Pdx-1 Modulates Histone H4 Acetylation and Insulin Gene Expression in Terminally Differentiated α-TC-1 Cells

Abstract

Islet-associated transcription factors play a critical role in regulating pancreatic endocrine cell differentiation and islet hormone gene expression. Both alpha- and beta-cells differentiate from a common endocrine precursor cell. Therefore, it is important to reveal the differential gene expression profiles between alpha- and beta-cells that can direct their terminal cell fates. alpha-TC-1 and beta-TC-1 are 2 terminally differentiated islet tumor cell lines derived from islets transformed by promoter-specific driven SV40 T antigen overexpression. In this study, we demonstrated that Pdx-1 is a potent transcriptional regulator of endogenous insulin gene expression in alpha-TC-1 cells.

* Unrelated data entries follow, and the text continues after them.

(** The type-only import that [extractUtilities] writes, given the tree
    the project holds at the types path. *)
Local Abbreviation typeImport typesTree :=
  (match typesTree with
   | Some tsf =>
       if bool_decide (0 < length (exportedTypeNames tsf))%nat
       then [SImport {| imp_moduleSpecifier :=
                          toModuleSpecifier env (utilsFile options) (typesFile options);
                        imp_namedImports := exportedTypeNames tsf;
                        imp_text :=
                          typeImportText (exportedTypeNames tsf)
                            (toModuleSpecifier env (utilsFile options)
                               (typesFile options)) |};
             SOther ""]
       else []
   | None => []
   end).

(** The world after [extractUtilities] has extracted something. *)
Lemma extractUtilities_exact (cands : list ExtractionCandidate) (w w' : World)
    (sf : SourceFile) :
  project w !! target = Some sf →
  NoDup (nid <$> sf) →
  utilCandidates cands ≠ [] →
  extractUtilities env options cands w = (Ok tt, w') →
  ∃ stmts,
    Forall2 (λ c s, ∃ n, n ∈ sf ∧ nid n = refId (c_node c)
                         ∧ s = withText
                                 (Js.replaceLeadingDeclKeyword "export const"
                                    (getText (stmt n)))
                                 (stmt n))
      (utilCandidates cands) stmts
    ∧ utilsFile options ≠ target
    ∧ let imp := typeImport ((<[target := prunedOfUtilities cands sf]>
                                (<[utilsFile options := load []]> (project w)))
                               !! typesFile options) in
      w' = {| project :=
                <[target := addOrUpdateNamedImport
                              (toModuleSpecifier env target (utilsFile options))
                              (c_name <$> utilCandidates cands)
                              (prunedOfUtilities cands sf)]>
                  (<[utilsFile options := load (utilsHeader ++ imp ++ stmts)]>
                     (project w));
              disk := <[utilsFile options := utilsHeader ++ imp ++ stmts]> (disk w) |}.
Proof.
  intros Hsf Hnd Hne. unfold extractUtilities.
  rewrite bool_decide_eq_false_2 by (by destruct (utilCandidates cands)).
  intros ([] & w1 & H1 & H2)%bind_Ok_inv.
  unfold createSourceFile in H1. simplify_eq.
  apply bind_Ok_inv in H2 as (extracted & w2 & H2 & H3).
  assert (utilsFile options ≠ target) as Hpath.
  { destruct (utilCandidates cands) as [|c cs] eqn:Hcs; [done|].
    pose proof H2 as Hlive.
    apply mapM_moveUtility_live in Hlive as (sf1 & Hsf1 & Hne1).
    simpl in Hsf1. intros Heq. rewrite Heq, lookup_insert_eq in Hsf1. by simplify_eq. }
  eapply mapM_moveUtility_exact in H2 as [Hw2 Hex];
    [| |exact Hnd]; [|simpl; by rewrite lookup_insert_ne].
  subst w2.
  assert (snd <$> extracted = c_name <$> utilCandidates cands) as Hnames.
  { clear -Hex. induction Hex as [|c x cs xs (n & _ & _ & ->) _ IH]; [done|].
    rewrite !fmap_cons. by rewrite IH. }
  assert (Forall2 (λ c s, ∃ n, n ∈ sf ∧ nid n = refId (c_node c)
                               ∧ s = withText
                                       (Js.replaceLeadingDeclKeyword "export const"
                                          (getText (stmt n)))
                                       (stmt n))
            (utilCandidates cands) (fst <$> extracted)) as Hstmts.
  { clear -Hex. induction Hex as [|c x cs xs (n & ? & ? & ->) _ IH]; [constructor|].
    rewrite fmap_cons. constructor; [by exists n|done]. }
  cbv zeta.
  apply bind_Ok_inv in H3 as (typeNames & w3 & H3 & H4).
  unfold getExportedTypeNames, bind, getSourceFile in H3. cbn [project disk] in H3.
  assert (∀ names,
            (createSourceFile (utilsFile options) names ;;
             (if bool_decide (0 < length extracted.*2)%nat
              then modifyFile target
                     (addOrUpdateNamedImport
                        (toModuleSpecifier env target (utilsFile options)) extracted.*2)
              else ret tt) ;;
             saveSync env (utilsFile options))
              {| project := <[target := prunedOfUtilities cands sf]>
                              (<[utilsFile options := load []]> (project w));
                 disk := disk w |} = (Ok tt, w') →
            w' = {| project :=
                      <[target := addOrUpdateNamedImport
                                    (toModuleSpecifier env target (utilsFile options))
                                    (c_name <$> utilCandidates cands)
                                    (prunedOfUtilities cands sf)]>
                        (<[utilsFile options := load names]> (project w));
                    disk := <[utilsFile options := names]> (disk w) |}) as Hrest.
  { intros names H5.
    apply bind_Ok_inv in H5 as ([] & w4 & H5 & H6).
    unfold createSourceFile in H5. simplify_eq.
    apply bind_Ok_inv in H6 as ([] & w5 & H6 & H7).
    rewrite bool_decide_eq_true_2 in H6
      by (rewrite Hnames, length_fmap; destruct (utilCandidates cands); simpl; [done|lia]).
    apply modifyFile_Ok in H6 as (sf5 & Hsf5 & ->).
    simpl in Hsf5. rewrite lookup_insert_ne, lookup_insert_eq in Hsf5 by done.
    simplify_eq.
    apply saveSync_Ok in H7 as (Hw & sf6 & Hsf6 & ->). simpl in *.
    rewrite lookup_insert_ne, lookup_insert_eq in Hsf6 by done. simplify_eq.
    rewrite content_load, Hnames. f_equal.
    apply map_eq. intros k.
    destruct (decide (k = target)) as [->|]; [by rewrite !lookup_insert_eq|].
    rewrite !(lookup_insert_ne _ target) by done.
    destruct (decide (k = utilsFile options)) as [->|].
    - by rewrite !lookup_insert_eq.
    - by repeat (rewrite lookup_insert_ne by done). }
  exists (fst <$> extracted). split_and!; [done..|].
  destruct (_ !! typesFile options) as [tsf|]; unfold ret in H3; simplify_eq;
    by apply Hrest.
Qed.

Lemma extractTypes_nothing (cands : list ExtractionCandidate) (w : World) :
  typeCandidates cands = [] → extractTypes env options cands w = (Ok tt, w).
Proof. unfold extractTypes. by intros ->. Qed.

Lemma extractUtilities_nothing (cands : list ExtractionCandidate) (w : World) :
  utilCandidates cands = [] → extractUtilities env options cands w = (Ok tt, w).
Proof. unfold extractUtilities. by intros ->. Qed.

(** The tree of the origin after the two extraction steps. *)
Local Abbreviation afterTypes cands sf :=
  (if decide (typeCandidates cands = []) then sf
   else addOrUpdateNamedImport
          (toModuleSpecifier env target (typesFile options))
          (c_name <$> typeCandidates cands)
          (prunedOfTypes cands sf)).
Local Abbreviation afterUtilities cands sf :=
  (if decide (utilCandidates cands = []) then sf
   else addOrUpdateNamedImport
          (toModuleSpecifier env target (utilsFile options))
          (c_name <$> utilCandidates cands)
          (prunedOfUtilities cands sf)).

Lemma NoDup_nid_filter_any (P : Node → Prop) `{!∀ n, Decision (P n)} (sf : SourceFile) :
  NoDup (nid <$> sf) → NoDup (nid <$> filter P sf).
Proof.
  intros Hnd. eapply sublist_NoDup; [done|]. apply fmap_sublist, sublist_filter.
Qed.

(** A completed run of the top-level pass saves the origin as the tree that
    the two extraction steps leave. *)
Lemma main_Ok_exact (d : gmap string (list Statement)) (w' : World)
    (l0 : list Statement) :
  runOn (main env options) d = (Ok tt, w') →
  d !! target = Some l0 →
  disk w' !! target
  = Some (content
            (afterUtilities (analyze options (load l0))
               (afterTypes (analyze options (load l0)) (load l0)))).
Proof.
  unfold runOn, main. intros H Hl0.
  apply bind_Ok_inv in H as ([] & w1 & H1 & H2).
  apply newTSXRefactorer_inv in H1 as [Hd1 (l & Hl & Hp1)]. simpl in Hl.
  rewrite Hl0 in Hl. simplify_eq.
  apply bind_Ok_inv in H2 as (cands & w2 & H2 & H3).
  apply analyzeFile_inv in H2 as [-> Hc]. specialize (Hc _ Hp1). simplify_eq.
  apply bind_Ok_inv in H3 as ([] & w3 & H3 & H4).
  apply bind_Ok_inv in H4 as ([] & w4 & H4 & H5).
  set (cands := analyze options (load l)) in *.
  assert (project w3 !! target = Some (afterTypes cands (load l))
          ∧ NoDup (nid <$> afterTypes cands (load l))) as [Hp3 Hnd3].
  { destruct (decide (typeCandidates cands = [])) as [He|Hne].
    - rewrite extractTypes_nothing in H3 by done. simplify_eq.
      split; [done|apply NoDup_nid_load].
    - eapply extractTypes_exact in H3 as (decls & _ & _ & ->);
        [|done|apply NoDup_nid_load|done].
      simpl. split; [by rewrite lookup_insert_eq|].
      apply addOrUpdateNamedImport_NoDup, NoDup_nid_filter_any, NoDup_nid_load. }
  assert (project w4 !! target
          = Some (afterUtilities cands (afterTypes cands (load l)))) as Hp4.
  { destruct (decide (utilCandidates cands = [])) as [He|Hne].
    - rewrite extractUtilities_nothing in H4 by done. by simplify_eq.
    - eapply extractUtilities_exact in H4 as (stmts & _ & _ & ->); [|done..].
      simpl. by rewrite lookup_insert_eq. }
  apply saveSync_Ok in H5 as (Hw & sf5 & Hp5 & ->). rewrite Hp4 in Hp5. simplify_eq.
  simpl. by rewrite lookup_insert_eq.
Qed.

Reverse transcriptase-polymerase chain reaction and chromatin immunoprecipitation assays were used to analyze gene expression patterns and chromatin modifications in the insulin promoter. Differential transcription factor expression profiles of alpha-TC-1 and beta-TC-1 cells revealed that INSM-1 and Pdx-1 transcription factors were expressed exclusively in beta-TC-1 cells. Overexpression of Ad-Pdx-1 in alpha-TC-1 cells induced insulin gene expression. Chromatin immunoprecipitation assays in Ad-Pdx-1 alpha-TC-1 cells demonstrated Pdx-1 occupancy and the hyperacetylation of histone H4 in the insulin promoter region. Collectively, these experiments revealed that Pdx-1 is a potent transcriptional regulator that is capable of modulating histone H4 acetylation and activates the insulin gene in a terminally differentiated glucagonoma cell line.